Goal Directed Service Design

Chris Noessel explores the synergies between Service Design and Cooper’s Goal-Directed Design.

Most people think of Goal-Directed Design techniques as focused on product design, but they work equally well for services. A service is comprised of the various “touchpoints” between a customer and a business. Touchpoints include public-facing systems such as web sites and web-enabled software, but can include other channels as well, such as brick-and-mortar stores, points of sale, interactive voice response systems, email and postal mail, too.

It’s a good exposition, but I’m surprised to see Cooper making it. They’re a dyed-in-the-wool software design consultancy and service design seems like an odd cultural fit. On the other hand, Chris is a graduate of the Interaction Design Institute at Ivrea where a lot of early work in service design took place.

Either way it’s bittersweet to see the discipline filtering into the mainstream. Just the other day I read on a blog that service design is HOT. We can do without the bandwagon.

  1. Dave Cronin

    While the bulk of our portfolio certainly is softwarer-related, for as long as I have been at Cooper, we have maintained that “interaction design” can include non-software related things like “customer touchpoints.”

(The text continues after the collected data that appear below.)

Definition small_reboot (desc : Z) : M alloc_st unit :=
  d ← exa (pm (ld_desc desc));
  n ← nruns;
  massert (negb (desc =? nullptr) && bool_decide (ed_type d = kSmall)) ;;
  massert (ed_rcase d <? n) ;;
  case_op (ed_rcase d) (λ c, RunCase_small_reload c desc) ;;
  ext ← exa (extent desc);
  mfor (Z.to_nat (ed_count d)) 0 (λ rid,
    let meta := ext + rid * ed_size d in
    m ← exa (pm (ld_small meta));
    used ← small_used d rid;
    mwhen (used && bool_decide (sm_cond m = kPolluted))
      (alm (on_arena (sm_arena m) (λ a, Arena_reload_small a meta meta)) ;;
       small_purify meta)).

Definition medium_reboot (desc : Z) : M alloc_st unit :=
  d ← exa (pm (ld_desc desc));
  n ← nruns;
  massert (negb (desc =? nullptr) && bool_decide (ed_type d = kMedium)) ;;
  massert (ed_rcase d <? n) ;;
  case_op (ed_rcase d) (λ c, RunCase_medium_reload c desc) ;;
  ext ← exa (extent desc);
  mfor (Z.to_nat (ed_count d)) 0 (λ rid,
    let meta := ed_runs d + rid * sizeof_MediumMeta in
    let run := ext + rid * ed_size d in
    m ← exa (pm (ld_med meta));
    used ← medium_used d rid;
    mwhen (used && bool_decide (mm_cond m = kPolluted))
      (alm (on_arena (mm_arena m) (λ a, Arena_reload_medium a meta run)) ;;
       medium_purify meta)).

Definition large_reboot (desc : Z) : M alloc_st unit :=
  d ← exa (pm (ld_desc desc));
  n ← nruns;
  massert (negb (desc =? nullptr) && bool_decide (ed_type d = kLarge)) ;;
  massert (ed_rcase d <? n) ;;
  case_op (ed_rcase d) (λ c, RunCase_large_reload c desc).

(** *** Recovery

    [rebuild] is the functor of the user, which may acquire and release; it runs
    in the state [T] of the user, which contains that of the allocator. *)
Section recover.
Context {T : Type} (get : T → alloc_st) (put : alloc_st → T → T).
Variable rebuild : region_t → M T unit.

Definition inT {A} (m : M alloc_st A) : M T A := mzoom get put m.

(** The regions in use, collected before [rebuild] is called. *)
Definition busy_regions (p : pmem) (count size objs : Z) (token : Z → token_ref) : list region_t :=
  omap (λ ind,
    if token_busy (default kFreeCode (token_byte p (token ind)))
    then Some (region (Some (token ind)) (objs + size * ind)) else None) (seqZ 0 count).

Definition cur_pmem : M alloc_st pmem :=
  mgets (λ s, mem (es_pst (rn_ext (as_run (al_arena s))))).

Definition small_recover (desc : Z) : M T unit :=
  d ← inT (exa (pm (ld_desc desc)));
  massert (negb (desc =? nullptr) && bool_decide (ed_type d = kSmall)) ;;
  inT (case_op (ed_rcase d) (λ c, RunCase_small_reload c desc)) ;;
  ext ← inT (exa (extent desc));
  mfor (Z.to_nat (ed_count d)) 0 (λ rid,
    let rsize := ed_size d in
    let meta := ext + rid * rsize in
    m ← inT (exa (pm (ld_small meta)));
    let objs := u64 (meta + rsize - sm_count m * sm_size m) in
    d ← inT (exa (pm (ld_desc desc)));
    used ← small_used d rid;
    mwhen used (
      mwhen (SmallMeta_half_used m)
        (inT (alm (on_arena (sm_arena m) (λ a, Arena_reload_small a meta meta)))) ;;
      mwhen (bool_decide (sm_cond m = kPolluted)) (inT (small_purify meta)) ;;
      p ← inT cur_pmem;
      mforeach (busy_regions p (sm_count m) (sm_size m) objs (TSmall meta)) rebuild)).

Definition medium_recover (desc : Z) : M T unit :=
  d ← inT (exa (pm (ld_desc desc)));
  massert (negb (desc =? nullptr) && bool_decide (ed_type d = kMedium)) ;;
  inT (case_op (ed_rcase d) (λ c, RunCase_medium_reload c desc)) ;;
  ext ← inT (exa (extent desc));
  mfor (Z.to_nat (ed_count d)) 0 (λ rid,
    let meta := ed_runs d + rid * sizeof_MediumMeta in
    let run := ext + rid * ed_size d in
    m ← inT (exa (pm (ld_med meta)));
    d ← inT (exa (pm (ld_desc desc)));
    used ← medium_used d rid;
    mwhen used (
      mwhen (MediumMeta_half_used m)
        (inT (alm (on_arena (mm_arena m) (λ a, Arena_reload_medium a meta run)))) ;;
      mwhen (bool_decide (mm_cond m = kPolluted)) (inT (medium_purify meta)) ;;
      p ← inT cur_pmem;
      mforeach (busy_regions p (mm_count m) (mm_size m) run (TMedium meta)) rebuild)).

Definition large_recover (desc : Z) : M T unit :=
  d ← inT (exa (pm (ld_desc desc)));
  massert (negb (desc =? nullptr) && bool_decide (ed_type d = kLarge)) ;;
  half ← ExtentDesc_half_used d;
  mwhen half (inT (case_op (ed_rcase d) (λ c, RunCase_large_reload c desc))) ;;
  ext ← inT (exa (extent desc));
  p ← inT cur_pmem;
  mforeach (busy_regions p (ed_count d) (ed_size d) ext (TLarge desc)) rebuild.
(** The bins of a new thread cache. *)
Definition new_cbin (arena bid : Z) : CacheBin := {|
  cb_arena := arena; cb_index := bid;
  cb_capacity := default 0 (nthZ kCacheBinCapTab (bid / kNSlabsPerGrp));
  cb_stock := default 0 (nthZ kCacheBinStockTab (bid / kNSlabsPerGrp)); cb_regions := [] |}.
Definition new_tcache (arena : Z) : ThreadCache :=
  {| th_arena := arena; th_bins := new_cbin arena <$> seqZ 0 40 |}.

(** An arena that has just been constructed. *)
Definition new_abin (index rcase bid : Z) : ArenaBin := {|
  ab_arena := index; ab_index := bid; ab_type := index_type bid; ab_rcase := rcase; ab_0 := ∅; ab_1 := ∅ |}.
Definition new_arena (index rcase : Z) : Arena := {|
  ar_nbinds := 0; ar_index := index; ar_rcase := rcase; ar_bins := new_abin index rcase <$> seqZ 0 40 |}.

Definition updT {A} (G : Z → A) (tid : Z) (x : A) : Z → A := λ j, if decide (j = tid) then x else G j.

(** The object [o] has been handed out, and nothing else. *)
Record acquired_obj `{Util} (z z' : alloc_st) (fl fl' : list Z) (G G' : Z → Z → list cell) (o : obj) (size : Z)
    : Prop := {
  ao_fresh : ¬ held z fl G o;
  ao_held : ∀ o', held z' fl' G' o' ↔ o' = o ∨ held z fl G o';
  ao_same : ∀ o', held z fl G o' → obj_same (al_ext z) (al_ext z') o';
  ao_size : fits size (obj_size (al_ext z') o);
  ao_token : obj_token (al_ext z') o = Some kFreeCode;
}.

(** The object [o] has been given back, and nothing else. *)
Record released_obj (z z' : alloc_st) (fl fl' : list Z) (G G' : Z → Z → list cell) (o : obj) : Prop := {
  ro_held : ∀ o', held z' fl' G' o' ↔ held z fl G o' ∧ o' ≠ o;
  ro_same : ∀ o', held z' fl' G' o' → obj_same (al_ext z) (al_ext z') o';
}.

    For this reason, we haven’t been quick to adopt the term Service Design, but as you aptly note, it seems that this has become an accepted term, so we’re making efforts to join in the conversation.

    I should note that the first “Service Design” project I personally did at Cooper (not sure of the first overall) was for Proctor & Gamble in 1999, and in the last couple years, we’ve done SD projects around chronic disease management, banking and personal finanance, and internet advertising.

    Thanks for the interesting posts and the opportunity to clear up this misconception.

  2. Jeff

    Those are great projects Dave, but I wouldn’t consider them to be examples of service design, except in the limited sense that they’re intangible. I hear the term “software as a service” thrown around every now and then, but it doesn’t belong in the service design pantheon.

    Goal Directed Design could almost certainly be adapted to Service Design, and the pioneers in the discipline were themselves former interaction designers, but there’s more to it than simply adopting the term. Quite a bit of cultural change has to happen to make the transition (including a new approach to research, deliverables, and the role of the designer).

    I would say that your Practicum classes are the best example of service design at Cooper. They give you a great platform for experimenting with the discipline.

  3. Dave Cronin

    I’m not sure you and I are talking about the same examples.

    For example, the project regarding chronic disease was to work for one of the country’s largest health care providers (think very large hospital) to help them align their comprehensive approach to chronic disease management including how patients are introduced to their disease, how educators work with patients, how patients communicate with each other about lifestyle changes, and yes, how software can facilitate some of this stuff. (I.e. this project was *not* the design of a thing or software.)

    As far as deliverables and approaches go, I’m quite familiar with the work of Live|Work and there are some pretty substantial overlaps between their methods and ours. Of course there are new ways of doing everything, including service design, and I can’t wait to hear about them. Hopefully right here on your blog.

  4. Jeff

    Interesting. That’s definitely a different chronic disease management project than the one I’m familiar with.

    I’d say the most significant departure from conventional interaction design methodology for aspiring service designers involves shifting the role of the designer from auteur to facilitator. The US design community as a whole seems to be reflexively hostile to the idea of co-creation, but it’s central to the service design ethos.

    The changes in research and documentation techniques are formidable, but much less of an ideological hurdle.